Tafonomía

 

 

Especial para En Rojo

 

De haberlo sabido, me habría ocupado de algo aún más inútil —¿quizá quiero decir esotérico, misterioso, rancio?— que la literatura. No es que sea demasiado tarde. Es que nunca se puede saber, verdaderamente, nada. Antes había tomado la ruta de la actuación, seducida por la posibilidad de llorar a moco tendido en público sin que vinieran los estúpidos del decoro a reprocharme nada. Pero acabé descartándola; cómo podría distinguirse mi actuación de la de cualquiera en este país, si aquí lo que llamamos “vida” es un formidable fingimiento cotidiano. Y no me digan que no tengo razón. Todos sabemos que este lugar ha tendido siempre a la muerte, ya por designio de los que mandan y han mandado por siglos, o por decisión propia de quien niega, goza o aybendice su perpetua condición de súbdito.

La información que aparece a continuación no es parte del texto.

(* ===== verification/TtmLock.v ===== *)
(** * TTM's reader/writer lock (ttm/ttm_lock.c)

    A lock with readers, a writer, and two locks that keep everybody out while the
    virtual terminal is switched away or the machine sleeps.  Each attempt to take
    it runs under the spin lock and is one atomic step; a thread that waits
    ([wait_event]) repeats its attempt until it succeeds, and an interruptible
    wait may be broken off by a signal after an attempt that failed.  Threads and
    their interleavings are a step relation over the lock and the threads' states.

    The signal that [kill_takers] sends to a thread is the thread's business and
    not modelled; the base object of the VT lock is, as the success of its
    creation and the moment it is removed. *)

From S2P Require Import Prelude.

Definition TTM_WRITE_LOCK_PENDING := 1.
Definition TTM_VT_LOCK_PENDING := 2.
Definition TTM_SUSPEND_LOCK_PENDING := 4.
Definition TTM_VT_LOCK := 8.
Definition TTM_SUSPEND_LOCK := 16.

Record ttm_lock := MkLock { rw : Z; flags : Z; kill_takers : bool }.

Definition set_rw (v : Z) (l : ttm_lock) : ttm_lock := MkLock v (flags l) (kill_takers l).
(** [lock->flags |= f] and [lock->flags &= ~f] *)
Definition raise (f : Z) (l : ttm_lock) : ttm_lock := MkLock (rw l) (Z.lor (flags l) f) (kill_takers l).
Definition lower (f : Z) (l : ttm_lock) : ttm_lock :=
  MkLock (rw l) (Z.land (flags l) (Z.lnot f)) (kill_takers l).

Definition ttm_lock_init : ttm_lock := MkLock 0 0 false.

(** ** The critical sections

    An attempt returns whether the lock was taken. *)
Definition ttm_read_unlock (l : ttm_lock) : ttm_lock := set_rw (s32 (rw l - 1)) l.

Definition __ttm_read_lock (l : ttm_lock) : bool * ttm_lock :=
  if kill_takers l then (false, l)
  else if (0 <=? rw l) && (flags l =? 0) then (true, set_rw (s32 (rw l + 1)) l)
  else (false, l).

(** The result is whether the wait is over, and [*locked]. *)
Definition __ttm_read_trylock (l : ttm_lock) : bool * bool * ttm_lock :=
  if kill_takers l then (false, false, l)
  else if (0 <=? rw l) && (flags l =? 0) then (true, true, set_rw (s32 (rw l + 1)) l)
  else if flags l =? 0 then (true, false, l)
  else (false, false, l).

Definition ttm_write_unlock (l : ttm_lock) : ttm_lock := set_rw 0 l.

Definition __ttm_write_lock (l : ttm_lock) : bool * ttm_lock :=
  if kill_takers l then (false, l)
  else if (rw l =? 0) && (Z.land (flags l) (Z.lnot TTM_WRITE_LOCK_PENDING) =? 0)
  then (true, lower TTM_WRITE_LOCK_PENDING (set_rw (-1) l))
  else (false, raise TTM_WRITE_LOCK_PENDING l).

Definition __ttm_vt_unlock (l : ttm_lock) : Z * ttm_lock :=
  (if Z.land (flags l) TTM_VT_LOCK =? 0 then - EINVAL else 0, lower TTM_VT_LOCK l).

(** The destructor of the lock's base object. *)
Definition ttm_vt_lock_remove (l : ttm_lock) : outcome ttm_lock :=
  let '(ret, l) := __ttm_vt_unlock l in
  _ ← BUG_ON (negb (ret =? 0)); Ok l.

Definition __ttm_vt_lock (l : ttm_lock) : bool * ttm_lock :=
  if rw l =? 0 then (true, raise TTM_VT_LOCK (lower TTM_VT_LOCK_PENDING l))
  else (false, raise TTM_VT_LOCK_PENDING l).

Definition ttm_suspend_unlock (l : ttm_lock) : ttm_lock := lower TTM_SUSPEND_LOCK l.

Definition __ttm_suspend_lock (l : ttm_lock) : bool * ttm_lock :=
  if rw l =? 0 then (true, raise TTM_SUSPEND_LOCK (lower TTM_SUSPEND_LOCK_PENDING l))
  else (false, raise TTM_SUSPEND_LOCK_PENDING l).

(** ** Threads *)
Inductive lock_op := ORead | OTryRead | OWrite | OVt | OSuspend.

#[export] Instance lock_op_eq : EqDecision lock_op.
Proof. solve_decision. Defined.

(** A thread that uses the lock: it waits in one of the [ttm_*_lock] functions
    (interruptibly or not), has left the wait because of a signal, or has got the
    lock. *)
Inductive thread :=
| Waiting (o : lock_op) (interruptible : bool)
| Leaving (o : lock_op)
| Holding (o : lock_op).

#[export] Instance thread_eq : EqDecision thread.
Proof. solve_decision. Defined.

(** The wait of each locking function, one attempt at a time: [None] to wait on, or
    whether the thread holds the lock when it goes on. *)
Definition waits (r : bool * ttm_lock) : option bool * ttm_lock := (if r.1 then Some true else None, r.2).

Definition ttm_read_lock (interruptible : bool) (l : ttm_lock) : option bool * ttm_lock :=
  waits (__ttm_read_lock l).

Definition ttm_read_trylock (interruptible : bool) (l : ttm_lock) : option bool * ttm_lock :=
  let '(over, locked, l) := __ttm_read_trylock l in (if over then Some locked else None, l).

(** As the source has it, without interruption this waits for the read lock. *)
Definition ttm_write_lock (interruptible : bool) (l : ttm_lock) : option bool * ttm_lock :=
  if interruptible then waits (__ttm_write_lock l) else waits (__ttm_read_lock l).

Definition ttm_vt_lock (interruptible : bool) (l : ttm_lock) : option bool * ttm_lock :=
  waits (__ttm_vt_lock l).

Definition ttm_suspend_lock (l : ttm_lock) : option bool * ttm_lock := waits (__ttm_suspend_lock l).

Definition attempt (o : lock_op) (i : bool) (l : ttm_lock) : option bool * ttm_lock :=
  match o with
  | ORead => ttm_read_lock i l
  | OTryRead => ttm_read_trylock i l
  | OWrite => ttm_write_lock i l
  | OVt => ttm_vt_lock i l
  | OSuspend => ttm_suspend_lock l
  end.

(** What an interrupted wait does before it returns the error. *)
Definition interrupted (o : lock_op) (l : ttm_lock) : ttm_lock :=
  match o with
  | OWrite => lower TTM_WRITE_LOCK_PENDING l
  | OVt => lower TTM_VT_LOCK_PENDING l
  | _ => l
  end.

Definition release (o : lock_op) (l : ttm_lock) : outcome ttm_lock :=
  match o with
  | ORead | OTryRead => Ok (ttm_read_unlock l)
  | OWrite => Ok (ttm_write_unlock l)
  | OVt => ttm_vt_lock_remove l
  | OSuspend => Ok (ttm_suspend_unlock l)
  end.

Notation threads := (gmap nat thread).

(** [ttm_suspend_lock] has no interruptible form. *)
Definition callable (o : lock_op) (i : bool) : Prop := o = OSuspend -> i = false.

(** [allowed] restricts which calls the threads make.  An interruptible wait looks
    for a signal after a failed attempt only; the flag is lowered in a second
    critical section. *)
Inductive lock_step (allowed : threads -> lock_op -> bool -> Prop)
    : ttm_lock * threads -> ttm_lock * threads -> Prop :=
| step_call l ts t o i :
    ts !! t = None -> callable o i -> allowed ts o i ->
    lock_step allowed (l, ts) (l, <[t := Waiting o i]> ts)
| step_wait l ts t o i l' :
    ts !! t = Some (Waiting o i) -> attempt o i l = (None, l') ->
    lock_step allowed (l, ts) (l', ts)
| step_take l ts t o i l' :
    ts !! t = Some (Waiting o i) -> attempt o i l = (Some true, l') ->
    lock_step allowed (l, ts) (l', <[t := Holding o]> ts)
| step_busy l ts t o i l' :
    ts !! t = Some (Waiting o i) -> attempt o i l = (Some false, l') ->
    lock_step allowed (l, ts) (l', delete t ts)
| step_signal l ts t o l' :
    ts !! t = Some (Waiting o true) -> attempt o true l = (None, l') ->
    lock_step allowed (l, ts) (l', <[t := Leaving o]> ts)
| step_leave l ts t o :
    ts !! t = Some (Leaving o) ->
    lock_step allowed (l, ts) (interrupted o l, delete t ts)
(* ttm_vt_lock: the base object cannot be created *)
| step_vt_fails l ts t :
    ts !! t = Some (Holding OVt) ->
    lock_step allowed (l, ts) ((__ttm_vt_unlock l).2, delete t ts)
| step_release l ts t o l' :
    ts !! t = Some (Holding o) -> release o l = Ok l' ->
    lock_step allowed (l, ts) (l', delete t ts)
| step_kill l ts b :
    lock_step allowed (l, ts) (MkLock (rw l) (flags l) b, ts).

Definition lock_reach (allowed : threads -> lock_op -> bool -> Prop) : ttm_lock * threads -> Prop :=
  rtc (lock_step allowed) (ttm_lock_init, ∅).
Lemma base_loop_spec n i block c e :
  length block = 128%nat -> I e ->
  exists r c' e', base_loop get fixup n i block c e = Done (r, c', e') /\ I e' /\
    (never_fails I get -> (forall b, block_data Q 0 b -> accepted b 0 = true) -> (0 < n)%nat -> exists blk, r = BaseOk blk) /\
    forall blk, r = BaseOk blk -> exists b, block_data Q 0 b /\ accepted b 0 = true /\ blk = repaired b 0.
Proof.
  revert i block e. induction n as [|n IH]; intros i block e Hl HI; cbn [base_loop].
  { eexists _, _, _. split; [done|]. split; [done|]. split; [lia|by intros ? [=]]. }
  destruct (get block 0 e) as [[ret b] e1] eqn:Eg.
  assert (Hj' : 0 <= 0 < 256) by lia. destruct (Hget _ _ _ _ _ _ HI Hj' Hl Eg) as (HI1 & Hl1 & Hd).
  destruct (truth ret) eqn:Et.
  { eexists _, _, _. split; [done|]. split; [done|]. split; [|by intros ? [=]].
    intros Hnf. specialize (Hnf block 0 e HI ltac:(lia) Hl). rewrite Eg in Hnf. cbn in Hnf. by subst ret. }
  unfold truth in Et. b2p. specialize (Hd Et).
  rewrite block_valid_spec by done. mred. destruct (accepted b 0) eqn:Ea.
  { eexists _, _, _. split; [done|]. split; [done|]. split; [by eauto|]. intros blk [= <-]. eauto. }
  assert (Hl2 : length (repaired b 0) = 128%nat) by (by apply repaired_length).
  assert (Hno : (forall b, block_data Q 0 b -> accepted b 0 = true) -> False).
  { intros Hall. specialize (Hall b Hd). congruence. }
  assert (Hgo : exists r c' e', base_loop get fixup n (i + 1) (repaired b 0) c e1 = Done (r, c', e') /\ I e' /\
    (never_fails I get -> (forall b, block_data Q 0 b -> accepted b 0 = true) -> (0 < S n)%nat -> exists blk, r = BaseOk blk) /\
    forall blk, r = BaseOk blk -> exists b, block_data Q 0 b /\ accepted b 0 = true /\ blk = repaired b 0).
  { destruct (IH (i + 1) (repaired b 0) e1 Hl2 HI1) as (r & c' & e' & H1 & H2 & _ & H4).
    exists r, c', e'. split; [done|]. split; [done|]. split; [|done]. intros _ Hall. by destruct (Hno Hall). }
  case_if; [|done]. destruct (is_zero_total _ Hl2) as [z ->]. mred.
  destruct z; [|done]. eexists _, _, _. split; [done|]. split; [done|]. split; [|by intros ? [=]].
  intros _ Hall. by destruct (Hno Hall).
Qed.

La cuestión es que llevo años sangrando todos los meses, sin fallar uno. Y como por tantísimo tiempo de mi juventud pensé que las acuarelas flotando en el inodoro eran signo de una enorme lacra de carácter, cuerpo o espíritu, a nadie se lo dije y de eso, nadie me habló. Que no encontrara por ninguna parte, al descubierto, indicaciones del desangramiento recurrente (a duras penas era un gotereo rosadito en los anuncios de toallas sanitarias), del abultamiento endurecido, de los malos humores, de la diarrea, de los escalofríos, del desgaste, de seguir haciéndolo todo ¡a la misma vez! que se te vacían las entrañas en coágulos, de la peste (aunque, aclaro, a mí siempre me ha parecido un olor agradable), confirmaba mi sospecha infantil de que esto era mío, mío nada más.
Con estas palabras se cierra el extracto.